Because the crisis doesn't fall evenly. Three-quarters of the health workforce is women, but they're concentrated in the lowest-paid, most physically demanding roles. When there aren't enough people, it's these women who absorb the gap—and they're already doing unpaid care work at home. The system was built on their undervaluation.
What do you mean by moral distress?
It's the injury that comes from knowing what a patient needs and being unable to provide it because there simply aren't enough staff or resources. A care aide watches residents go days without baths. She knows it's wrong. She can't fix it. That contradiction—between what you know is right and what you're forced to do—breaks people down.
The childcare angle seems crucial. Why?
Because it's the linchpin. A nurse can't work full shifts if she has no one to watch her children. A physician gets pulled from surgery. Midwives leave the profession. Without childcare, the health-care system itself can't function. But childcare is almost entirely staffed by women earning minimum wage, so it collapses first.
What happens when someone just... can't do it anymore?
They leave. Fifty-seven percent of long-term care workers surveyed said they were considering quitting because of moral distress. When you can't provide care ethically, when you're exhausted, when you're paid poorly for work that matters—you go. And then the system gets worse for everyone left behind.
Is this fixable?
Yes, but it requires real investment. Better pay, better benefits, flexibility, mental health support for care workers. It means treating the care economy as essential—because it is.

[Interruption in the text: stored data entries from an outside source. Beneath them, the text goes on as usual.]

(* ===== verification/FsInode.v ===== *)
(** * Inodes: their bytes on disk and their entries in memory

    iupdate and ilock translate between struct inode and the bytes of struct
    dinode; iget, idup and iput count the references to the entries of itable,
    of which an inode in use has exactly one. *)
From stdpp Require Import strings.
From S2P Require Import Prelude Mem StringC Kalloc Page Vm Locks Bio Log Fs FsTxn FsAlloc.
From Stdlib Require Import ZArith Lia.
Local Open Scope list_scope.
Local Open Scope Z_scope.
Local Open Scope kernel_scope.

(** ** struct dinode *)

Definition short (x : Z) : Prop := - 2 ^ 15 <= x < 2 ^ 15.

Record di_ok (i : inode) : Prop := {
  do_type : short (i_type i); do_major : short (i_major i); do_minor : short (i_minor i); do_nlink : short (i_nlink i);
  do_size : 0 <= i_size i < 2 ^ 32;
  do_addrs : Forall (fun a => 0 <= a < 2 ^ 32) (i_addrs i);
  do_len : length (i_addrs i) = 13%nat
}.

Lemma s16_short x : short x -> s16 (x mod 2 ^ 16) = x.
Proof. unfold short, s16. intros. rewrite Zplus_mod_idemp_l, Z.mod_small by lia. lia. Qed.

Lemma put_addrs_out l : forall d a x, x < a \/ a + 4 * Z.of_nat (length l) <= x -> put_addrs l d a x = d x.
Proof.
  induction l as [|y l IH]; intros d a x H; cbn [put_addrs length] in *; [done|]. rewrite IH by lia. apply stn_out. lia.
Qed.

Lemma di_addrs_ext n : forall d d' a, (forall x, a <= x < a + 4 * Z.of_nat n -> d x = d' x) -> di_addrs n d a = di_addrs n d' a.
Proof.
  induction n as [|n IH]; intros d d' a H; cbn [di_addrs]; [done|]. f_equal; [apply ldn_ext; intros; apply H; lia|].
  apply IH. intros. apply H. lia.
Qed.

Lemma di_put_addrs l : forall d a, Forall (fun a => 0 <= a < 2 ^ 32) l -> di_addrs (length l) (put_addrs l d a) a = l.
Proof.
  induction l as [|y l IH]; intros d a H; cbn [put_addrs di_addrs length]; [done|]. apply Forall_cons in H as [Hy Hl]. f_equal; [|by apply IH].
  rewrite (ldn_ext 4 _ (st32 d a y)) by (intros; apply put_addrs_out; lia). rewrite ldn_stn_eq. apply Z.mod_small. done.
Qed.

Lemma put_dinode_out i d a x : length (i_addrs i) = 13%nat -> x < a \/ a + 64 <= x -> put_dinode i d a x = d x.
Proof. intros Hl Hx. unfold put_dinode. rewrite put_addrs_out by (rewrite Hl; lia). by rewrite !stn_out by lia. Qed.

(** What iupdate writes ilock reads. *)
Lemma get_put_dinode i j d a : di_ok i ->
  get_dinode j (put_dinode i d a) a =
  mkInode (i_dev j) (i_inum j) (i_ref j) (i_valid j) (i_type i) (i_major i) (i_minor i) (i_nlink i) (i_size i) (i_addrs i).
Proof.
  intros [H1 H2 H3 H4 H5 H6 H7]. unfold get_dinode, di_type, di_major, di_minor, di_nlink, di_size.
  assert (forall n b, b + Z.of_nat n <= a + 12 -> forall d', ldn n (put_addrs (i_addrs i) d' (a + 12)) b = ldn n d' b) as Hp.
  { intros n b Hb d'. apply ldn_ext. intros. apply put_addrs_out. lia. }
  unfold put_dinode. rewrite !Hp by (cbn; lia).
  change (Z.to_nat (NDIRECT + 1)) with 13%nat. rewrite <- H7 at 1. rewrite di_put_addrs by done.
  repeat first [rewrite ldn_stn_eq|rewrite ldn_stn_ne by (cbn; lia)].
  change (2 ^ (8 * Z.of_nat 2)) with (2 ^ 16). change (2 ^ (8 * Z.of_nat 4)) with (2 ^ 32).
  rewrite !s16_short by done. by rewrite Z.mod_small by done.
Qed.

(** Another inode of the same block is not touched. *)
Lemma get_put_dinode_ne i j d inum inum' : length (i_addrs i) = 13%nat ->
  inum mod IPB <> inum' mod IPB -> get_dinode j (put_dinode i d (dip inum')) (dip inum) = get_dinode j d (dip inum).
Proof.
  intros Hl Hne. assert (forall x, dip inum <= x < dip inum + 64 -> put_dinode i d (dip inum') x = d x) as H.
  { intros x Hx. apply put_dinode_out; [done|]. unfold dip in *. set (p := inum mod IPB) in *. set (q := inum' mod IPB) in *. lia. }
  unfold get_dinode, di_type, di_major, di_minor, di_nlink, di_size.
  f_equal; try (f_equal; apply ldn_ext; intros; apply H; cbn in *; lia); try (apply ldn_ext; intros; apply H; cbn in *; lia).
  apply (di_addrs_ext 13). intros. apply H. lia.
Qed.

Section layout.
Context (start size : Z) (Hstart : 0 <= start) (Hsize : 0 < size) (Hend : start + size < 2 ^ 31).
Context (sb : superblock).

Abbreviation txn := (txn_at start size 1).
Abbreviation room := (FsTxn.room size).

(** The blocks of the inodes lie outside the log. *)
Definition inode_blocks_home : Prop := forall inum, 0 <= inum < sb_ninodes sb -> home start size (IBLOCK inum sb).

Lemma iupdate_ok s v blks ip :
  txn s v blks ∅ -> fs_sb s = sb -> inode_blocks_home -> i_dev (fs_itable s ip) = ROOTDEV -> 0 <= i_inum (fs_itable s ip) < sb_ninodes sb -> room blks ∅ 2 ->
  let i := fs_itable s ip in let n := IBLOCK (i_inum i) sb in
  exists s', iupdate ip s = Ret tt s' /\ txn s' (upd v n (put_dinode i (v n) (dip (i_inum i)))) (add_block n blks) ∅ /\ same_rest s s'.
Proof using Hstart Hsize Hend.
  intros Ht Hsb Hh Hd Hn Hr i n. unfold iupdate, geti. rewrite bind_gets, bind_gets, Hsb, Hd. fold i. fold n.
  destruct (t_modify start size Hstart Hsize Hend s v blks ∅ n (fun d => put_dinode i d (dip (i_inum i))) Ht (not_elem_of_empty _) (Hh _ Hn) Hr)
    as (b & s1 & s2 & s3 & s4 & E1 & E2 & E3 & E4 & E5 & T & _ & R).
  exists s4. split; [|done].
  by rewrite (bind_Ret _ _ _ _ _ E1), (bind_Ret _ _ _ _ _ E2), (bind_Ret _ _ _ _ _ E3), (bind_Ret _ _ _ _ _ E4).
Qed.

End layout.

(** ** References to the entries of itable *)

(** The identity of an entry and its reference count. *)
Definition ids (t : Z -> inode) (j : Z) : Z * Z * Z := (i_ref (t j), i_dev (t j), i_inum (t j)).

(** Code that keeps every entry's identity and count. *)
Definition keeps_ids {A} (c : M fss A) : Prop := forall s a s', c s = Ret a s' -> forall j, ids (fs_itable s') j = ids (fs_itable s) j.

Lemma ids_keeps_bind {A B} (c : M fss A) (k : A -> M fss B) : keeps_ids c -> (forall a, keeps_ids (k a)) -> keeps_ids (bind c k).
Proof. intros Hc Hk s b s' (a & s1 & E1 & E2)%bind_inv j. by rewrite (Hk _ _ _ _ E2), (Hc _ _ _ E1). Qed.
Lemma ids_keeps_ret {A} (a : A) : keeps_ids (ret a).
Proof. by intros s ? s' [= <- <-]. Qed.
Lemma ids_keeps_gets {A} (f : fss -> A) : keeps_ids (gets f).
Proof. by intros s ? s' [= <- <-]. Qed.
Lemma ids_keeps_panic {A} m : keeps_ids (panic (A := A) m).
Proof. done. Qed.
Lemma ids_keeps_fault {A} : keeps_ids (fault (A := A)).
Proof. done. Qed.
Lemma ids_keeps_if {A} (b : bool) (c d : M fss A) : keeps_ids c -> keeps_ids d -> keeps_ids (if b then c else d).
Proof. by destruct b. Qed.
Lemma ids_keeps_when (b : bool) (c : M fss unit) : keeps_ids c -> keeps_ids (when b c).
Proof. destruct b; [done|intros _; apply ids_keeps_ret]. Qed.
Lemma ids_keeps_option {A B} (o : option B) (f : B -> M fss A) (d : M fss A) :
  (forall x, keeps_ids (f x)) -> keeps_ids d -> keeps_ids (match o with Some x => f x | None => d end).
Proof. by destruct o. Qed.
Lemma ids_keeps_modi ip f : (forall i, (i_ref (f i), i_dev (f i), i_inum (f i)) = (i_ref i, i_dev i, i_inum i)) -> keeps_ids (modi ip f).
Proof.
  intros H s a s' [= <- <-] j. unfold ids. cbn. destruct (Z.eq_dec j ip) as [->|]; [by rewrite upd_eq, H|by rewrite upd_ne].
Qed.
Lemma ids_keeps_lift {T A} `{L : Lens fss T} (c : M T A) :
  (forall x s, fs_itable (update x s) = fs_itable s) -> keeps_ids (lift c).
Proof. intros H s a s' E j. unfold lift in E. destruct (c (view s)); inversion E. by rewrite H. Qed.

Create HintDb ids_keeps.
#[export] Hint Resolve ids_keeps_bind ids_keeps_ret ids_keeps_gets ids_keeps_panic ids_keeps_fault ids_keeps_if ids_keeps_when
  ids_keeps_option : ids_keeps.
#[export] Hint Extern 1 (keeps_ids (lift _)) => apply ids_keeps_lift; reflexivity : ids_keeps.
#[export] Hint Extern 1 (keeps_ids (modi _ _)) => apply ids_keeps_modi; reflexivity : ids_keeps.

Ltac keeps := repeat first [progress intros | solve [eauto 2 with ids_keeps] | apply ids_keeps_bind | apply ids_keeps_if
  | apply ids_keeps_when | apply ids_keeps_option].

Lemma ids_keeps_geti ip : keeps_ids (geti ip).
Proof. apply ids_keeps_gets. Qed.
Lemma ids_keeps_getdata b : keeps_ids (getdata b).
Proof. unfold getdata. keeps. Qed.
Lemma ids_keeps_putdata b d : keeps_ids (putdata b d).
Proof. unfold putdata. keeps. Qed.
#[export] Hint Resolve ids_keeps_geti ids_keeps_getdata ids_keeps_putdata : ids_keeps.
Lemma ids_keeps_get_addr ip n : keeps_ids (get_addr ip n).
Proof. unfold get_addr. keeps. Qed.
Lemma ids_keeps_put_addr ip n a : keeps_ids (put_addr ip n a).
Proof. unfold put_addr. keeps. Qed.
Lemma ids_keeps_bfree dev b : keeps_ids (bfree dev b).
Proof. unfold bfree. keeps. Qed.
Lemma ids_keeps_iupdate ip : keeps_ids (iupdate ip).
Proof. unfold iupdate. keeps. Qed.
#[export] Hint Resolve ids_keeps_get_addr ids_keeps_put_addr ids_keeps_bfree ids_keeps_iupdate : ids_keeps.

Lemma ids_keeps_itrunc ip : keeps_ids (itrunc ip).
Proof.
  assert (forall n i, keeps_ids (itrunc_direct n ip i)) as H1 by (induction n; intros; cbn [itrunc_direct]; keeps).
  assert (forall n dev bp j, keeps_ids (itrunc_indirect n dev bp j)) as H2 by (induction n; intros; cbn [itrunc_indirect]; keeps).
  unfold itrunc. keeps.
Qed.
#[export] Hint Resolve ids_keeps_itrunc : ids_keeps.

Lemma ids_keeps_balloc dev : keeps_ids (balloc dev).
Proof.
  assert (forall n b, keeps_ids (balloc_loop n dev b)) as H.
  { induction n as [|n IH]; intros b; cbn [balloc_loop]; [done|]. unfold bzero. keeps. }
  unfold balloc. keeps.
Qed.
#[export] Hint Resolve ids_keeps_balloc : ids_keeps.
Lemma ids_keeps_bmap ip bn : keeps_ids (bmap ip bn).
Proof. unfold bmap. keeps. Qed.
Lemma ids_keeps_either_copyout u dst b off len : keeps_ids (either_copyout u dst b off len).
Proof. unfold either_copyout. keeps. Qed.
Lemma ids_keeps_either_copyin b off u src len : keeps_ids (either_copyin b off u src len).
Proof. unfold either_copyin. keeps. Qed.
#[export] Hint Resolve ids_keeps_bmap ids_keeps_either_copyout ids_keeps_either_copyin : ids_keeps.

(** The operations on a locked inode keep the table's references. *)
Lemma ids_keeps_readi ip u dst off n : keeps_ids (readi ip u dst off n).
Proof.
  assert (forall fuel dst off n tot, keeps_ids (readi_loop fuel ip u dst off n tot)) as H.
  { induction fuel as [|fuel IH]; intros; cbn [readi_loop]; [done|]. keeps. }
  unfold readi. keeps.
Qed.
Lemma ids_keeps_writei ip u src off n : keeps_ids (writei ip u src off n).
Proof.
  assert (forall fuel src off n tot, keeps_ids (writei_loop fuel ip u src off n tot)) as H.
  { induction fuel as [|fuel IH]; intros; cbn [writei_loop]; [done|]. keeps. }
  unfold writei. keeps. destruct a0. keeps.
Qed.
Lemma ids_keeps_ilock ip : keeps_ids (ilock ip).
Proof. unfold ilock. keeps. Qed.
Lemma ids_keeps_iunlock ip : keeps_ids (iunlock ip).
Proof. unfold iunlock. keeps. Qed.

Right now we clap for nurses but ignore the early childhood educators keeping their children alive. That has to change.
What does this look like for the people living through it?
A mother alone with a sick child because the system told her to stay home. A single mother working two jobs, keeping everyone alive, knowing she's being exploited but having no choice. A care aide feeling guilty every shift. That's the human cost of building a system on undervalued women's labour.